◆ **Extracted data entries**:

• • • • •

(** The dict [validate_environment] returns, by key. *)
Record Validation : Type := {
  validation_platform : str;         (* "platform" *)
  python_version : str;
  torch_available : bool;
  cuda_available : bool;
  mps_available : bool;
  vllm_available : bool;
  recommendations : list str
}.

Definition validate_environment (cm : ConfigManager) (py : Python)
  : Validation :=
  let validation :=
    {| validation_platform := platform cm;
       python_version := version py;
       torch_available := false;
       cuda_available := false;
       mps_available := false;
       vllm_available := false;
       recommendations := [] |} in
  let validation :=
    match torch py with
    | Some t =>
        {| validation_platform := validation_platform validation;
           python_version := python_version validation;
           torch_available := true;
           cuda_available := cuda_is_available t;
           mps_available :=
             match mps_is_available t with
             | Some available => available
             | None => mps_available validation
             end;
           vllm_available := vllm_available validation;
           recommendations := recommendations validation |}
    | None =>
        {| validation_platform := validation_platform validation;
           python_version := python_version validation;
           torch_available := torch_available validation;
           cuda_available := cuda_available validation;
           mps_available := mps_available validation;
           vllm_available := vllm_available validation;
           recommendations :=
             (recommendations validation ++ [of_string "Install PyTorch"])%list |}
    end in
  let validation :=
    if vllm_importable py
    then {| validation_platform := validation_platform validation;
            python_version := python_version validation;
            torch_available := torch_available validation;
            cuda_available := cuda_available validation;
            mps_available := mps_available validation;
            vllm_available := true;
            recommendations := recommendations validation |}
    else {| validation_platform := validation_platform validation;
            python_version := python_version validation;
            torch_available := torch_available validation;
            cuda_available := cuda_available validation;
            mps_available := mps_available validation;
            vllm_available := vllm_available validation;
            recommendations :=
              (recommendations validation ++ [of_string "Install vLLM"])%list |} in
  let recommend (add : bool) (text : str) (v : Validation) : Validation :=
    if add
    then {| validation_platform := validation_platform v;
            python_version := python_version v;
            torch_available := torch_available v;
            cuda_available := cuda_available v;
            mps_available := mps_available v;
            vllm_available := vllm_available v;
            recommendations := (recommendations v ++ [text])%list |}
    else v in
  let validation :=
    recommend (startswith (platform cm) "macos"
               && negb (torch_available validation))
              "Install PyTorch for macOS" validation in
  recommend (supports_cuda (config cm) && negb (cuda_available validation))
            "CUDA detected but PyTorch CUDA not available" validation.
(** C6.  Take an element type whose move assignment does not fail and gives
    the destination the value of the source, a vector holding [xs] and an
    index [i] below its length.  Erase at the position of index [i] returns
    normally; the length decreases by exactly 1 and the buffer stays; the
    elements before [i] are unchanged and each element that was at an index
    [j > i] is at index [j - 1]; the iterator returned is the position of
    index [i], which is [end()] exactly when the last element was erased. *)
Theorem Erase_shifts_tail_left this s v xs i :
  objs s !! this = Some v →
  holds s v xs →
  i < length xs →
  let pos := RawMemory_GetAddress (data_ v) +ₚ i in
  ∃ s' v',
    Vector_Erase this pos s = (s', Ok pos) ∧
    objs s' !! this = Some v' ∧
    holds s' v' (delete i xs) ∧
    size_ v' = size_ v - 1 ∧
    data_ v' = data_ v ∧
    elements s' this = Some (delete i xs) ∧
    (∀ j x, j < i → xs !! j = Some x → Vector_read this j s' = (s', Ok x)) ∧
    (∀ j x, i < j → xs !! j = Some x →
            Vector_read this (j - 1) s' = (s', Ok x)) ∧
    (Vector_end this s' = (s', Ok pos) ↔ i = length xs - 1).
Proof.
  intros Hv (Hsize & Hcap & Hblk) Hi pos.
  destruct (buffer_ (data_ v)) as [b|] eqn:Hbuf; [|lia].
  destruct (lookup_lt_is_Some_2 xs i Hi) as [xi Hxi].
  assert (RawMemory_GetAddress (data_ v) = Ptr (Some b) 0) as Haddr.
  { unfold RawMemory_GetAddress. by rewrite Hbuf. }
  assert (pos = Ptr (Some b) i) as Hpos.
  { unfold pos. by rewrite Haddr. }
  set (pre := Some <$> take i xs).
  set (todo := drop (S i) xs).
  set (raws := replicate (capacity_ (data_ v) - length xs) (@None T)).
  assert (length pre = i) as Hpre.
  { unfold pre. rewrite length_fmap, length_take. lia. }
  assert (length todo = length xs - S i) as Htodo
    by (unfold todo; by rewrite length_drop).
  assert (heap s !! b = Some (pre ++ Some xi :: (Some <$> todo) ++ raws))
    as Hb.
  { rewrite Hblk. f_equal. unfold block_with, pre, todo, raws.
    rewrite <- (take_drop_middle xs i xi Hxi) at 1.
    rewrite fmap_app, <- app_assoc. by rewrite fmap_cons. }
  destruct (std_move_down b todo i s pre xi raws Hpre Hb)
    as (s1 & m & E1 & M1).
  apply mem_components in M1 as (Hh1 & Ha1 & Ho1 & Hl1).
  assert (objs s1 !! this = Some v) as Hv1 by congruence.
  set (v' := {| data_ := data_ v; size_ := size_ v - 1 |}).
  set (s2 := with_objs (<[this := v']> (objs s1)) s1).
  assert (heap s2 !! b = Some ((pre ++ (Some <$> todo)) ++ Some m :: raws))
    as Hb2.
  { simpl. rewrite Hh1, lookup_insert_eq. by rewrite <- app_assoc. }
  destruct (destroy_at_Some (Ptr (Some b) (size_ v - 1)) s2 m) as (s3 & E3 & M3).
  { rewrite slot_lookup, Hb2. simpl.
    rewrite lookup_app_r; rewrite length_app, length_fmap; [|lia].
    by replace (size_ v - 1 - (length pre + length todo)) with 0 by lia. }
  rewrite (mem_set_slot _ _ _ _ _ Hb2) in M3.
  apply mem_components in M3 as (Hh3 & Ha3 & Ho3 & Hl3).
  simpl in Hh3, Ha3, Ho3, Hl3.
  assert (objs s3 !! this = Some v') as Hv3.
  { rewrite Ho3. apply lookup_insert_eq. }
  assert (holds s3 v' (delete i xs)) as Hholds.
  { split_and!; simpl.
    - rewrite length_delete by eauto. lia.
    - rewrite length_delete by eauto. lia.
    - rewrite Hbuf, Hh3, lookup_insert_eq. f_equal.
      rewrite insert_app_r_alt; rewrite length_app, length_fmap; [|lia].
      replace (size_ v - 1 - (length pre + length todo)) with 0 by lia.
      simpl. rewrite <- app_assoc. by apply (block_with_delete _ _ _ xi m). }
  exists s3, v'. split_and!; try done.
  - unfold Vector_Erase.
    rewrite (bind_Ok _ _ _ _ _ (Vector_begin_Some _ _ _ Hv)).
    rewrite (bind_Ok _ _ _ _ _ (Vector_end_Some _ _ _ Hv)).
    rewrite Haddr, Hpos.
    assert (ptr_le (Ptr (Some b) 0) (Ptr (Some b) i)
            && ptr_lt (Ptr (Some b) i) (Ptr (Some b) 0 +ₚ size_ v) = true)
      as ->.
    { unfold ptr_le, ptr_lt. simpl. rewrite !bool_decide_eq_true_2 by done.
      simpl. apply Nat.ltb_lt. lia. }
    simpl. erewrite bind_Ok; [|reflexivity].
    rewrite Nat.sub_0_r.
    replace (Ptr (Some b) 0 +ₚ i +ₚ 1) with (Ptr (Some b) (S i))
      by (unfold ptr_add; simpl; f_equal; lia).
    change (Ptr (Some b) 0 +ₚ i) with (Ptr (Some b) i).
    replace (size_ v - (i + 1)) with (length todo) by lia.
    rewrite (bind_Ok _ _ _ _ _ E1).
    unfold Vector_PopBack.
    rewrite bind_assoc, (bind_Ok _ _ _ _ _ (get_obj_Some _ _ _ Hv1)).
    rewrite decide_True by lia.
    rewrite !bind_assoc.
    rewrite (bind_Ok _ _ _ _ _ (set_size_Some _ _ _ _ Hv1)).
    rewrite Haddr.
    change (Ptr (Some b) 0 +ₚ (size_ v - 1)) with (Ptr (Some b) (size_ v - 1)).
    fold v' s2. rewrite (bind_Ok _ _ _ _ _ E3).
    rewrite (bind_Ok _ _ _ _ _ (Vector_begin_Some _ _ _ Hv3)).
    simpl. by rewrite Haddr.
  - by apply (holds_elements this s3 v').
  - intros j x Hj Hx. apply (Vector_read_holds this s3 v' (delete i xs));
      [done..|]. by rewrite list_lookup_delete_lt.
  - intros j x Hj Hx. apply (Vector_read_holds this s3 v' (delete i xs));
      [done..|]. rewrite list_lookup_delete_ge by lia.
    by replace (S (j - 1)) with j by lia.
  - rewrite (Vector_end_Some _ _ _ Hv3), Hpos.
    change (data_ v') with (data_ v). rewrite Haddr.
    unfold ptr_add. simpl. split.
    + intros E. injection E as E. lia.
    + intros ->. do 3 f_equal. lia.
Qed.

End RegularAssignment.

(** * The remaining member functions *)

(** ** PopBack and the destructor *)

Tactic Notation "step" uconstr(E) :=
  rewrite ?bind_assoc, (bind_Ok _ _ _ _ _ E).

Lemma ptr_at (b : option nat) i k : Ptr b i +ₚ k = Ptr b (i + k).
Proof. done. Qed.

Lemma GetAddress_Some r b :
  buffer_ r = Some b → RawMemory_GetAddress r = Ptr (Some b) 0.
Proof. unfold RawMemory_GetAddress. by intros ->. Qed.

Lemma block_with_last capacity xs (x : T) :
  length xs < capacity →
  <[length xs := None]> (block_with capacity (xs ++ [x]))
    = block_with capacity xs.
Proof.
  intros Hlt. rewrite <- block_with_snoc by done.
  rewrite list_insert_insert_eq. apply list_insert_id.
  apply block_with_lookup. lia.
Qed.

• • • • •

◆ **What is being asked**: Lines with the word "index": how many appear in the data? State only the number.

◆ **Response to the exercise**: 4